Jess, forgive me, but you are coming out of an RPCNA background. Very few NAPARC churches are going to look exactly like that. I agree that this sounds bad on the surface, but I'd like a little more clarification. For instance, what kind of robes are we talking about? Choir robes, Genevan gowns, or liturgical robes worn by the pastor? What exactly did the stained glass window look like? For instance, if it was just "colors" and not images (like images of Christ), it may not be a violation of the RPW. Plenty of reformed churches have organs, and that certainly doesn't make it Roman Catholic. What do you mean by meditation? For example, do you mean something other than what is spoken of in Psalm 77 and 119? And could you explain what you mean by recitations? Some Reformed churches recite the Lord's Prayer (we do).

I'm not trying to defend this church and I'm not saying you are wrong; I would just like to have a little bit more clarification.


----------



## Philip (Nov 12, 2011)

Marrow Man said:


> And could you explain what you mean by recitations? Some Reformed churches recite the Lord's Prayer (we do).



Not to mention that some (including my current church on Lookout Mountain) have been known to use the Westminster Standards or the creeds.


----------



## Zach (Nov 12, 2011)

P. F. Pugh said:


> Marrow Man said:
> 
> 
> > And could you explain what you mean by recitations? Some Reformed churches recite the Lord's Prayer (we do).
> ...



The OPC Church I have been attending confesses our Reformed faith from the Standards corporately during the evening service.


----------



## Romans922 (Nov 12, 2011)

How sad to recite the Standards during worship. I don't believe the divines intended it for that use, but for Scripture to be used.


----------



## Pilgrim (Nov 12, 2011)

I agree with Tim. 

I have to say that I'm not that familiar with the ARP, but all of these things wouldn't be out of place in many PCA churches. One in my area has liturgical colors and has an advent wreath and candles during that season. It's too small to have a choir or else it wouldn't surprise me in the least if they were to have one if they could. Most of their musical accompaniment is with an acoustic guitar. They only sing hymns and the pastor told me he's never sung a Psalm. Whereas the next closest one (pastored by a GPTS grad) has no choir, no colors but they do have a small organ. They usually sing at least one Psalm from the red Trinity Hymnal.

I have never been to any PCA or OPC church that didn't recite one of the creeds (almost always the Apostle's Creed) and recite the Lord's Prayer.


----------



## Marrow Man (Nov 12, 2011)

Romans922 said:


> How sad to recite the Standards during worship. I don't believe the divines intended it for that use, but for Scripture to be used.

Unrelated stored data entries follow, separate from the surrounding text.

(** ** Reading *)

(** Where a reader is that has read up to [abs]: in a block, or told that it is at its end. *)
Definition reading (bs : list Z) (n : nat) (from to abs : Z) (st : skb_seq_state) : Prop :=
  lower_offset st = from ∧ upper_offset st = to ∧
  (to ≤ abs ∨ ∃ k s b before l Fs rest, (k ≤ n)%nat ∧ at_block bs abs k st s b before l Fs rest).

Lemma reading_later bs n from to abs abs' st : reading bs n from to abs st → abs ≤ abs' → reading bs n from to abs' st.
Proof.
  intros (El & Eu & H) Hle. split_and!; [done|done|]. destruct H as [H|(k & s & b & before & l & Fs & rest & Hk & [])]; [left; lia|]. right. exists k, s, b, before, l, Fs, rest. split; [done|]. split; done || lia.
Qed.

Lemma reading_start x n bs from to : readable x n bs → 0 ≤ from → reading bs n from to from (skb_prepare_seq_read x from to).
Proof.
  intros [(s & b & l & Fs & C & Ho & Hc & E & Hend) _] Hf. split_and!; [done|done|]. right. exists n, s, b, [], l, Fs, C. split; [done|]. pose proof Ho as [Hs Hb _ _ _ _ _]. split; try done; [|left; by split_and!].
  exists s, b. cbn [skb_prepare_seq_read root_skb cur_skb]. rewrite Z.eqb_refl. cbn [andb]. split; [done|]. split; [done|]. destruct (Z.eqb_spec (frag_list (b_info b)) NULL) as [E0|E0]; cbn [negb].
  - rewrite E0 in Hc. rewrite (Hend E0). split; [done|]. intros _. by inversion Hc.
  - by split.
Qed.

(** A read at [from] + [c]. *)
Lemma seq_read_ok fuel x n bs from to c st : readable x n bs → (n < fuel)%nat → 0 ≤ from → to ≤ zlen bs → 0 ≤ c → c + from < 2 ^ 32 → reading bs n from to (from + c) st →
  ∃ w st', skb_seq_read fuel c st h = Some ((w, st'), h) ∧ reading bs n from to (from + c) st' ∧ (if from + c <? to then block bs (from + c) w else w = []).
Proof.
  intros R Hfuel Hf Hto Hc Hs (El & Eu & H). pose proof (rd_len _ _ _ R) as Hbs. unfold skb_seq_read. rewrite El, Eu, (wrapU_small 32) by (unfold is_u; lia). cbv zeta. rewrite (Z.add_comm c). destruct (Z.leb_spec to (from + c)) as [Hend|Hin].
  - exists [], (unmap_frag st). split; [done|]. rewrite (proj2 (Z.ltb_ge _ _)) by lia. split; [|done]. split_and!; [done|done|by left].
  - destruct H as [H|(k & s & b & before & l & Fs & rest & Hk & A)]; [lia|]. destruct (seq_next_ok bs (from + c) k Hbs ltac:(lia) fuel st s b before l Fs rest ltac:(lia) A) as (w & st' & E & B & (El' & Eu' & _) & k' & s' & b' & before' & l' & Fs' & rest' & Hk' & A').
    exists w, st'. split; [done|]. rewrite (proj2 (Z.ltb_lt _ _)) by lia. split; [|done]. split_and!; [congruence|congruence|]. right. exists k', s', b', before', l', Fs', rest'. split; [lia|done].
Qed.

(** The reads of a caller that says each time how much it has consumed. *)
Fixpoint seq_reads (fuel : nat) (cs : list Z) (st : skb_seq_state) : hst (list (list Z)) :=
  match cs with
  | [] => mret []
  | c :: cs => r ← skb_seq_read fuel c st; ws ← seq_reads fuel cs r.2; mret (r.1 :: ws)
  end.

Lemma seq_reads_ok fuel x n bs from to : readable x n bs → (n < fuel)%nat → 0 ≤ from → to ≤ zlen bs → ∀ cs c0 st, 0 ≤ c0 → Sorted Z.le (c0 :: cs) → Forall (λ c, c + from < 2 ^ 32) cs →
  reading bs n from to (from + c0) st →
  ∃ ws, seq_reads fuel cs st h = Some (ws, h) ∧ Forall2 (λ c w, if from + c <? to then block bs (from + c) w else w = []) cs ws.
Proof.
  intros R Hfuel Hf Hto cs. induction cs as [|c cs IH]; intros c0 st Hc0 HS HF Hr; [by exists []|]. apply Sorted_inv in HS as [HS Hhd]. apply HdRel_inv in Hhd. apply Forall_cons in HF as [Hc HF].
  destruct (seq_read_ok fuel x n bs from to c st R Hfuel Hf Hto ltac:(lia) Hc) as (w & st' & E & Hr' & Hw); [by apply (reading_later bs n from to (from + c0)); [|lia]|].
  destruct (IH c st' ltac:(lia) HS HF Hr') as (ws & E2 & Hws). exists (w :: ws). cbn [seq_reads]. rewrite (st_bind_step _ _ _ _ _ E). cbn [fst snd]. rewrite (st_bind_step _ _ _ _ _ E2). split; [done|]. by constructor.
Qed.
End reads.

(** Blocks are bytes of the packet at the place that was asked for, and a block comes as long as
    there is something to read: for every packet with a list of packets, every range
    in it, and every caller that does not go back, whatever it consumes of each block. *)
Theorem seq_read_blocks h fuel x n bs from to cs : readable h x n bs → (n < fuel)%nat → 0 ≤ from → to ≤ zlen bs →
  Sorted Z.le (0 :: cs) → Forall (λ c, c + from < 2 ^ 32) cs →
  ∃ ws, seq_reads fuel cs (skb_prepare_seq_read x from to) h = Some (ws, h) ∧
    Forall2 (λ c w, if from + c <? to then w ≠ [] ∧ w = slice (from + c) (zlen w) bs else w = []) cs ws.
Proof.
  intros R Hfuel Hf Hto HS HF. apply (seq_reads_ok h fuel x n bs from to R Hfuel Hf Hto cs 0 _ ltac:(lia) HS HF). rewrite Z.add_0_r. by apply (reading_start h x n bs).
Qed.
(** A file of user 10 and group 20, with mode 640. *)
Definition demo_file : inode := Inode 0x81a0 10 20 false AclNone (inr None) false false false false true true false None.
Definition demo_task (uid : Z) (g : bool) : cred := Cred uid (λ k, g && (k =? 20)) (λ _ _, false) (λ _, true) (λ _, false) true (λ _ _, 0) (λ _ _, 0).

Lemma access_is_unix_witness :
  inode_permission (demo_task 11 true) demo_file MAY_READ = unix_permission (demo_task 11 true) demo_file MAY_READ ∧
  map (λ p, (inode_permission (demo_task p.1 p.2) demo_file MAY_READ, inode_permission (demo_task p.1 p.2) demo_file (Z.lor MAY_READ MAY_WRITE))) [(10, false); (11, true); (11, false)] =
    [(0, 0); (0, - EACCES); (- EACCES, - EACCES)].
Proof. split; [by apply access_is_unix|reflexivity]. Defined.

(** ** Who may remove a name *)

Lemma check_sticky_false c dir i : check_sticky c dir i = false ↔
  has (i_mode dir) S_ISVTX = false ∨ i_uid i = fsuid c ∨ i_uid dir = fsuid c ∨ capable_wrt_inode_uidgid c i CAP_FOWNER = true.
Proof.
  unfold check_sticky, __check_sticky. destruct (has (i_mode dir) S_ISVTX); [|tauto]. destruct (Z.eqb_spec (i_uid i) (fsuid c)), (Z.eqb_spec (i_uid dir) (fsuid c)), (capable_wrt_inode_uidgid c i CAP_FOWNER); cbn; intuition congruence.
Qed.

(** The rules of the comment on may_delete, all of them and no others. *)
Lemma may_delete_rules c dir victim root renamed isdir : may_delete c dir victim root renamed isdir = 0 ↔
  ∃ i, victim = Some i ∧ inode_permission c dir (Z.lor MAY_WRITE MAY_EXEC) = 0 ∧ i_append dir = false ∧
    (has (i_mode dir) S_ISVTX = false ∨ i_uid i = fsuid c ∨ i_uid dir = fsuid c ∨ capable_wrt_inode_uidgid c i CAP_FOWNER = true) ∧
    i_append i = false ∧ i_immutable i = false ∧ i_swapfile i = false ∧ HAS_UNMAPPED_ID i = false ∧ S_ISDIR (i_mode i) = isdir ∧ (isdir = true → root = false) ∧
    i_dead dir = false ∧ renamed = false.
Proof.
  split.
  - destruct victim as [i|]; [|done]. unfold may_delete. cbv zeta. intros H. exists i. destruct (HAS_UNMAPPED_ID i); [done|]. destruct (Z.eqb_spec (inode_permission c dir (Z.lor MAY_WRITE MAY_EXEC)) 0) as [Hp|]; [|done]. cbn [negb] in H.
    destruct (i_append dir); [done|]. rewrite orb_false_r in H. destruct (check_sticky c dir i) eqn:Es; [done|]. rewrite check_sticky_false in Es. destruct (i_append i), (i_immutable i), (i_swapfile i); try done. cbn [orb] in H.
    destruct isdir, (S_ISDIR (i_mode i)), root, (i_dead dir), renamed; try done; split_and!; done.
  - intros (i & -> & Hp & Ha & Hs & H1 & H2 & H3 & H4 & H5 & H6 & H7 & ->). unfold may_delete. cbv zeta. rewrite H4, Hp, Ha, H1, H2, H3, (proj2 (check_sticky_false c dir i) Hs), H5, H7. cbn [negb Z.eqb orb andb]. destruct isdir; cbn [andb negb]; [by rewrite H6|done].
Qed.

(** Directories are opened for reading only. *)
Lemma may_open_dir c i dev noexec acc flag : may_open c (Some i) dev noexec acc flag = 0 → S_ISDIR (i_mode i) = true → has acc MAY_WRITE = false ∧ has acc MAY_EXEC = false.
Proof.
  unfold may_open, S_ISDIR, IS_FMT. cbv zeta. intros H Hd. rewrite Hd in H. apply Z.eqb_eq in Hd. rewrite Hd in H. cbn [andb] in H. change (S_IFDIR =? S_IFLNK) with false in H. cbv iota in H. by destruct (has acc MAY_WRITE), (has acc MAY_EXEC).
Qed.
(** A name space as file systems and the table of mounts keep it: mounts form a tree of height
    [mfuel], [pile] is the height of each; NULL is no dentry; errors are negative; no text
    has more than [B] components. *)
Record sound (ns : space) (pile : Z → nat) (mfuel B : nat) : Prop := {
  s_mounted p m : lookup_mnt ns p = Some m → m ≠ NULL ∧ mnt_root (mnt ns m) ≠ NULL ∧ pile m = S (pile p.1);
  s_parent_mount m : mnt_parent (mnt ns m) ≠ m → mnt_parent (mnt ns m) ≠ NULL ∧ mnt_mountpoint (mnt ns m) ≠ NULL ∧ pile m = S (pile (mnt_parent (mnt ns m)));
  s_pile m : (pile m ≤ mfuel)%nat;
  s_parent d : d_parent (dent ns d) ≠ NULL;
  s_cached d c e : d_lookup ns d c = Some e → e ≠ NULL;
  s_found d c f e : lookup ns d c f = inr e → e ≠ NULL;
  s_not_found d c f e : lookup ns d c f = inl e → e < 0;
  s_get d e : get_link (dent ns d) = GotErr e → e < 0;
  s_jump d p : get_link (dent ns d) = GotJump p → real p;
  s_fs_root : real (fs_root ns);
  s_fs_pwd : real (fs_pwd ns);
  s_fd dfd p : fdget ns dfd = Some p → real p;
  s_text d t : i_link (dent ns d) = Some t ∨ get_link (dent ns d) = GotText t → (length (comps t) ≤ B)%nat }.

Definition grip (p : path) : refs := {[+ inl p.1; inr p.2 +]}.
#[global] Arguments grip : simpl never.
Definition grips (l : list path) : refs := foldr (λ p X, grip p ⊎ X) ∅ l.

(** The references of a walk in a state: its path, its links and its root. *)
Definition own_refs (n : nameidata) : refs :=
  (if (nd_path n).1 =? NULL then ∅ else grip (nd_path n)) ⊎ grips (links n) ⊎ (if has (state n) ND_ROOT_GRABBED then grip (root n) else ∅).

Record owned (R : refs) (w : walk) : Prop := {
  o_held : held w = R ⊎ own_refs (nd w);
  o_path : real (nd_path (nd w)) ∨ nd_path (nd w) = NULLPATH;
  o_links : Forall real (links (nd w));
  o_root : has (state (nd w)) ND_ROOT_GRABBED = true → real (root (nd w));
  o_room : (stack_room (nd w) = EMBEDDED_LEVELS ∧ Z.of_nat (length (links (nd w))) ≤ EMBEDDED_LEVELS) ∨ stack_room (nd w) = MAXSYMLINKS;
  o_count : Z.of_nat (length (links (nd w))) ≤ total_link_count (nd w) }.

(** The walk is where the reference is, with [k] links to go. *)
Record stands (s : pos) (k : nat) (w : walk) : Prop := {
  t_path : nd_path (nd w) = at_ s;
  t_real : real (at_ s);
  t_root : root (nd w) = rt s;
  t_root_real : (rt s).1 ≠ NULL → real (rt s);
  t_grabbed : has (state (nd w)) ND_ROOT_GRABBED = true → (rt s).1 ≠ NULL;
  t_flags : flags (nd w) = fl s;
  t_jumped : has (state (nd w)) ND_JUMPED = jmp s;
  t_count : total_link_count (nd w) = MAXSYMLINKS - Z.of_nat k }.

(** ** Single steps *)

(** Equality of sums of references up to their order. *)
Ltac refs_eq := clear; repeat match goal with |- context [@singletonMS ?a ?b ?c ?x] => generalize (@singletonMS a b c x); intro end; multiset_solver.

Lemma drop_ok x X w : held w = X ⊎ {[+ x +]} → release x w = Some (tt, Walk (nd w) X).
Proof.
  intros E. unfold release. rewrite E, decide_True by multiset_solver. do 3 f_equal. multiset_solver.
Qed.

Lemma path_put_ok p X w : real p → held w = X ⊎ grip p → path_put p w = Some (tt, Walk (nd w) X).
Proof.
  intros [H1 H2] E. unfold path_put, dput, mntput. apply Z.eqb_neq in H1, H2. rewrite H1, H2.
  rewrite (st_bind_step _ _ _ _ _ (drop_ok (inr p.2) (X ⊎ {[+ inl p.1 +]}) w ltac:(rewrite E; unfold grip; refs_eq))).
  by apply (drop_ok (inl p.1) X (Walk (nd w) (X ⊎ {[+ inl p.1 +]}))).
Qed.

Lemma path_get_ok p w : path_get p w = Some (tt, Walk (nd w) (held w ⊎ grip p)).
Proof. unfold path_get, mntget, dget, hold, modify, mbind, st_bind. cbn. f_equal. f_equal. f_equal. unfold grip. refs_eq. Qed.

Lemma has_lor x a b : has (Z.lor x a) b = has x b || has a b.
Proof. unfold has. rewrite Z.land_lor_distr_l, <-negb_andb. f_equal. apply eq_true_iff_eq. by rewrite andb_true_iff, !Z.eqb_eq, Z.lor_eq_0_iff. Qed.

Lemma has_clear x a b : Z.land b (Z.lnot a) = b → has (Z.land x (Z.lnot a)) b = has x b.
Proof. intros H. unfold has. by rewrite <-Z.land_assoc, (Z.land_comm (Z.lnot a)), H. Qed.

Lemma has_cleared x a : has (Z.land x (Z.lnot a)) a = false.
Proof. unfold has. rewrite <-Z.land_assoc, (Z.land_comm (Z.lnot a)), Z.land_lnot_diag, Z.land_0_r. done. Qed.

(** What a step leaves as it is: the name that is walked and the links. *)
Definition rest (w : walk) := (last (nd w), last_more (nd w), last_type (nd w), links (nd w), (dir_uid (nd w), dir_ok (nd w), dir_mode (nd w))).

We regularly read either the Ten Commandments responsively (during the Lord's Supper services) or a question and answer from the Larger or Shorter Catechism responsively as a confession of what we believe (with me explaining that particular point of doctrine before we read it). I'm sorry if you think that is sad, but it would seem to me that the Westminster Standards would be more appropriate than, say, the Apostles' Creed or Nicene Creed, since the former is actually formally/officially/explicitly the standards of my denomination, and not the latter. But, then, again, I don't pretend the know the thoughts of the divines on every jot and tittle.


----------



## Marrow Man (Nov 14, 2011)

Neither of my two questions/concerns above have been answer. I would like 1) a clarification of the RPW issues in this church and 2) the name of the church(es) in my denomination which allegedly hold to FV theology. In the first case, a comparison was made to the RC Mass; in the second, the accusation of a deviant and rejected theology was put forth. I think both of these accusations are serious enough that there needs to be further information given, even if it is in private.


----------



## Backwoods Presbyterian (Nov 14, 2011)




----------



## Marrow Man (Nov 14, 2011)

The Missus informed me that Jess is very pregnant and might be indisposed for the near future. However, I would definitely like clarification on the latter (FV) point.


----------



## Pilgrim (Nov 14, 2011)

Rev. Andrew Webb refers to "Episcoterian" Churches. It sounds like the church in the OP meets that definition. To borrow a phrase from the famed philosopher Forrest Gump: The PCA (and ARP) is like a box of chocolates. You just don't know what you're gonna get. I've only been to a couple of congregations but apparently that's the case to a much lesser extent in the OPC, although I've heard of anomalies here and there. 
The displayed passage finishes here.